> **Work instruction**:
Look through the records below, and whenever a line contains "destruct", copy it.

> **Data for review**:
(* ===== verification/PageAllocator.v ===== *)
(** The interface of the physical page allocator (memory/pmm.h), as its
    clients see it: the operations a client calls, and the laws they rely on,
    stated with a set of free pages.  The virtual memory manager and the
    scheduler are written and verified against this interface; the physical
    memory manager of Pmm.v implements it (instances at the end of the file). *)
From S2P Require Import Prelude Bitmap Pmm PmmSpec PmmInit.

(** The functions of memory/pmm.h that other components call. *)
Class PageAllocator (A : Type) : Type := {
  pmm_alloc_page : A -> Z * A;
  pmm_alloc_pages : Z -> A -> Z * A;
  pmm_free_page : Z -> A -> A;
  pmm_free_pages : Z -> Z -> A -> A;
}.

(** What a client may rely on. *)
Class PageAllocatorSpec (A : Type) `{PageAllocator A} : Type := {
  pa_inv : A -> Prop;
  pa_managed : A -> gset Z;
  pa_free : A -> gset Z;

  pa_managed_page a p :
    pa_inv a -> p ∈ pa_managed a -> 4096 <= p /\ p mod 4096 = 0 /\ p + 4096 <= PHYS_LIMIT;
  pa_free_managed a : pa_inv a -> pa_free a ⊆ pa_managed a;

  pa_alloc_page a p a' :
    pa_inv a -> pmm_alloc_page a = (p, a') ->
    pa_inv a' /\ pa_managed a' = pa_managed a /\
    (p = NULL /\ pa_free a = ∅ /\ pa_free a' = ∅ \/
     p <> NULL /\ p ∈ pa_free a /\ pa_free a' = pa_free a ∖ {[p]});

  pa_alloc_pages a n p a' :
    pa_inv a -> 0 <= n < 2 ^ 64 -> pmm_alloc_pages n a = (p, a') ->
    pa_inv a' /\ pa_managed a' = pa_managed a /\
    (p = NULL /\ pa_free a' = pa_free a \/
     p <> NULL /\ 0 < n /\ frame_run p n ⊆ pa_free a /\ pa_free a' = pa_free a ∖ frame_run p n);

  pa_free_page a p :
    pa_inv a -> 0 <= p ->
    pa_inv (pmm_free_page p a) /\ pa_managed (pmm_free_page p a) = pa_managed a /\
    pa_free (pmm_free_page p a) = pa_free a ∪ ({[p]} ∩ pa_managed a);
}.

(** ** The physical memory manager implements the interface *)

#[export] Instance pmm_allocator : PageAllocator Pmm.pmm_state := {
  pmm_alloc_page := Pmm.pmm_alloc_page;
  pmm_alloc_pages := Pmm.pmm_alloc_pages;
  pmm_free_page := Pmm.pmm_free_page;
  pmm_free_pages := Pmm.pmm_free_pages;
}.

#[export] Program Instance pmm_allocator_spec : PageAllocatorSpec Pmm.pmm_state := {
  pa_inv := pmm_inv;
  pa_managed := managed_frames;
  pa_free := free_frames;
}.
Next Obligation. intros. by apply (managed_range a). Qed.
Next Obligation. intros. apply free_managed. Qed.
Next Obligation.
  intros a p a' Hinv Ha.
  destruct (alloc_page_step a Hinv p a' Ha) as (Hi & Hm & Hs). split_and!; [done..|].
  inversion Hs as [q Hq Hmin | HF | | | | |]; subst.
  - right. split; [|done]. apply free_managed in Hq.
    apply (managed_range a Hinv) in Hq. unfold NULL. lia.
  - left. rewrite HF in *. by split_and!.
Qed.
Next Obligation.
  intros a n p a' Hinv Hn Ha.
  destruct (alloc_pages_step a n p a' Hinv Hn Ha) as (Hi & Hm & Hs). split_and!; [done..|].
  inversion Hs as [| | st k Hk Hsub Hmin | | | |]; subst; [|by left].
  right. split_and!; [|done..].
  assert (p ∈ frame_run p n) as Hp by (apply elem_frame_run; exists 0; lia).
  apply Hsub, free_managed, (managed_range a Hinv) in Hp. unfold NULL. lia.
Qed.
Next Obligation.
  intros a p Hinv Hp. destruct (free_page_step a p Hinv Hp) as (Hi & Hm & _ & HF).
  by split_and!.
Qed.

> **Result**:
  destruct (alloc_page_step a Hinv p a' Ha) as (Hi & Hm & Hs). split_and!; [done..|].
  destruct (alloc_pages_step a n p a' Hinv Hn Ha) as (Hi & Hm & Hs). split_and!; [done..|].
  intros a p Hinv Hp. destruct (free_page_step a p Hinv Hp) as (Hi & Hm & _ & HF).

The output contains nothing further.